## AIM OF THE EXERCISE
Gather the lines below that include the string "Lemma", copying each in full.
*** Opening of INPUT FOR THIS TASK ***
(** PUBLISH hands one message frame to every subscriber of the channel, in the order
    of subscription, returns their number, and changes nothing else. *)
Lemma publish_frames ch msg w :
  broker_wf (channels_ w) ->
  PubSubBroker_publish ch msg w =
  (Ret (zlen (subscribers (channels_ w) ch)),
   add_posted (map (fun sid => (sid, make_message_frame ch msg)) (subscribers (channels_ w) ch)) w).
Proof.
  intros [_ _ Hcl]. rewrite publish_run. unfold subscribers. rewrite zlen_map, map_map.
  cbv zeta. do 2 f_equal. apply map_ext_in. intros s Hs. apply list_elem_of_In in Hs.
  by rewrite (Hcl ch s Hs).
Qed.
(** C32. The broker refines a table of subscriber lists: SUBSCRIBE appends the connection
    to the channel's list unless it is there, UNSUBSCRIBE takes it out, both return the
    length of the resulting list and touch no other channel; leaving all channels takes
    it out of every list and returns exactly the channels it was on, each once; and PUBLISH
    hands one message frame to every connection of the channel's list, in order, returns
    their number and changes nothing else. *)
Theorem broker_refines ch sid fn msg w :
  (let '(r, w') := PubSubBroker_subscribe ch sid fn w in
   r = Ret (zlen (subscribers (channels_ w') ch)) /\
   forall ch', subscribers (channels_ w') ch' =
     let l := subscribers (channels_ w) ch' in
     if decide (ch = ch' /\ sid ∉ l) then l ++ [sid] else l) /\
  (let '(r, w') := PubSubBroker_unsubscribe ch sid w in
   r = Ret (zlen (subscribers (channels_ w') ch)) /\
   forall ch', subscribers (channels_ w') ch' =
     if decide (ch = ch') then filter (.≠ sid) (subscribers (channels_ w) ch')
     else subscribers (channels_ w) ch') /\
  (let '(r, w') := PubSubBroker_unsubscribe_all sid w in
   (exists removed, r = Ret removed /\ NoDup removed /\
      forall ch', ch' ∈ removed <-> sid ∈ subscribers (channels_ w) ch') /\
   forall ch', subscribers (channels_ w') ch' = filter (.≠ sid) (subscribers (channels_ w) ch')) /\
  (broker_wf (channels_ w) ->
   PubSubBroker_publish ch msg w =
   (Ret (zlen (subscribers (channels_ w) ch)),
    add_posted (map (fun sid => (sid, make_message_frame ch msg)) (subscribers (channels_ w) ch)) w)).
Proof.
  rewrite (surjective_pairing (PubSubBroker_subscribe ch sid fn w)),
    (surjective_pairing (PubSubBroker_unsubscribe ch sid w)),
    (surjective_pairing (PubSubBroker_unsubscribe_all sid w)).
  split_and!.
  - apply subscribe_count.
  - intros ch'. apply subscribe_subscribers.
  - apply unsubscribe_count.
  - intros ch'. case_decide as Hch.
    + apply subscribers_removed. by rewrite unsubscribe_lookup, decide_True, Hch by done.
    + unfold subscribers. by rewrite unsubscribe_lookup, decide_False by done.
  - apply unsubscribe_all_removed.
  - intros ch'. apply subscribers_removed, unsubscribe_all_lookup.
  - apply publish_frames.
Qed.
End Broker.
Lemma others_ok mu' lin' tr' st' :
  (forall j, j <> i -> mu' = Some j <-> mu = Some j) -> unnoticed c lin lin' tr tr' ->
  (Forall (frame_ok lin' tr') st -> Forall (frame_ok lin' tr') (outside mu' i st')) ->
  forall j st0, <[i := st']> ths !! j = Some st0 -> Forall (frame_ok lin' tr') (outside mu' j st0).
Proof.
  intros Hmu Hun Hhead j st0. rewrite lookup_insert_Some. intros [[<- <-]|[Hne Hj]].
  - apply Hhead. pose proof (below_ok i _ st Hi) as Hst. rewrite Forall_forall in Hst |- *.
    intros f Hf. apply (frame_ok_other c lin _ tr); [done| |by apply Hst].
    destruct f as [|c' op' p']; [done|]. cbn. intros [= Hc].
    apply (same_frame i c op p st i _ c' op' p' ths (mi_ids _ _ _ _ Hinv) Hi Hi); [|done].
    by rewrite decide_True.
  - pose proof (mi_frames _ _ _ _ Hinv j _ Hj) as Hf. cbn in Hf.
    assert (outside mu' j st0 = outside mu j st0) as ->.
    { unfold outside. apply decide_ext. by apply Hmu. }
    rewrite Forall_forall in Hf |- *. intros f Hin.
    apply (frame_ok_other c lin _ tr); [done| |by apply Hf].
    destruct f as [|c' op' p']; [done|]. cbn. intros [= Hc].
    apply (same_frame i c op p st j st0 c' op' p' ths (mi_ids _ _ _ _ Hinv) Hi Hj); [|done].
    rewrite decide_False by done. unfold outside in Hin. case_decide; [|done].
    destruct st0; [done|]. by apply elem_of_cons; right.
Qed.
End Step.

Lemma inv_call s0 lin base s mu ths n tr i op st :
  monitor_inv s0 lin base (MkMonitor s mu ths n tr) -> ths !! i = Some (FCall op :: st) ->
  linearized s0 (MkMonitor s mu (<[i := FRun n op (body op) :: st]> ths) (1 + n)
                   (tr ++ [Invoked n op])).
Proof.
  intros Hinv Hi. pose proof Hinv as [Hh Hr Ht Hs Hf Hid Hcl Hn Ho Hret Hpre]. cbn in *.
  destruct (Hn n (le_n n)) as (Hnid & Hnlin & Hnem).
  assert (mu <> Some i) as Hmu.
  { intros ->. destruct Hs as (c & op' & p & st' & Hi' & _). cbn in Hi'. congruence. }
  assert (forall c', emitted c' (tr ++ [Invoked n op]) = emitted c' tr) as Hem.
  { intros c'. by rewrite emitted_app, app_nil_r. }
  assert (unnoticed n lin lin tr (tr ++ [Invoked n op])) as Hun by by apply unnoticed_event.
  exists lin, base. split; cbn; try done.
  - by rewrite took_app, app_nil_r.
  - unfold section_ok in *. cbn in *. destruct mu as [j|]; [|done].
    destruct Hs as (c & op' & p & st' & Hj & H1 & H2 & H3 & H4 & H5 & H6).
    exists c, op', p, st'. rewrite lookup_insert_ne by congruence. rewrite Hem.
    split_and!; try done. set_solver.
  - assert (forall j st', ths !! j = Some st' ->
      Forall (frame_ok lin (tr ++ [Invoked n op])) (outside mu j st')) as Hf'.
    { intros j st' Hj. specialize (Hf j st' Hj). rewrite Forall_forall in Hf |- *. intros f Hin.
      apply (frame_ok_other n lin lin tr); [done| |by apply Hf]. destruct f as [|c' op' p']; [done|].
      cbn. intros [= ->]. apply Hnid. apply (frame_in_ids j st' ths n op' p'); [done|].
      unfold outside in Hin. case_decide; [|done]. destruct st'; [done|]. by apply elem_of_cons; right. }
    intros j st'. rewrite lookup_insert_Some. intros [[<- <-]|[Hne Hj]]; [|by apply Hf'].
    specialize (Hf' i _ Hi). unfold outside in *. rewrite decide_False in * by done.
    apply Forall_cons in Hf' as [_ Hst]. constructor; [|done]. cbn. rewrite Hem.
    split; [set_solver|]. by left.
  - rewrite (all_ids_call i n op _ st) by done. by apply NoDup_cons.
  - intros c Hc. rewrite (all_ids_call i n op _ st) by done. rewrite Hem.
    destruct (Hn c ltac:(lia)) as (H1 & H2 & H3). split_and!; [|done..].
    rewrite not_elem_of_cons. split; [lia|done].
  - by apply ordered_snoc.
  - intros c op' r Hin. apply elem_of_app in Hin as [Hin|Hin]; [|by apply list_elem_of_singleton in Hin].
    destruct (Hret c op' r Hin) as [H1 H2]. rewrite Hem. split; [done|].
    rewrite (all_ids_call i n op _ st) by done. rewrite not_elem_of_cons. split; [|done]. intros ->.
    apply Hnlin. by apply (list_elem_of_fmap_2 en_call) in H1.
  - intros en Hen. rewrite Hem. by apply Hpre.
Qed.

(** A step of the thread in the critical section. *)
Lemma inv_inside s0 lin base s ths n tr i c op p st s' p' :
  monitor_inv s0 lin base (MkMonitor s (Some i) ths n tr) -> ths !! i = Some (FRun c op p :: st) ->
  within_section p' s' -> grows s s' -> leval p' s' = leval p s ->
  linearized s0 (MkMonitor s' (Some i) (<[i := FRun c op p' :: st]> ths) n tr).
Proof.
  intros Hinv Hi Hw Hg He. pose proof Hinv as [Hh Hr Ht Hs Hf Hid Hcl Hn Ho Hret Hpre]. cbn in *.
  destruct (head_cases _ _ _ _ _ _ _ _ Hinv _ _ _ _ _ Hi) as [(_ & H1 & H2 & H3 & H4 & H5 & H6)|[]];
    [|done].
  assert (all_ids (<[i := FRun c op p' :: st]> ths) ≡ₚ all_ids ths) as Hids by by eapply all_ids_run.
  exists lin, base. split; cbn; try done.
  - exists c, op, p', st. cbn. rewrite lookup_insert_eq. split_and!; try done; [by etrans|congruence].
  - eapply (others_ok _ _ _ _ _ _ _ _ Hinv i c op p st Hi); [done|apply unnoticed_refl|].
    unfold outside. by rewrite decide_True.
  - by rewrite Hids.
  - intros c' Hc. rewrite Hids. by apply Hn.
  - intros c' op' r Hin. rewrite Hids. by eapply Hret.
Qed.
*** Close of INPUT FOR THIS TASK ***
## REPLY
Lemma publish_frames ch msg w :
Lemma others_ok mu' lin' tr' st' :
Lemma inv_call s0 lin base s mu ths n tr i op st :
Lemma inv_inside s0 lin base s ths n tr i c op p st s' p' :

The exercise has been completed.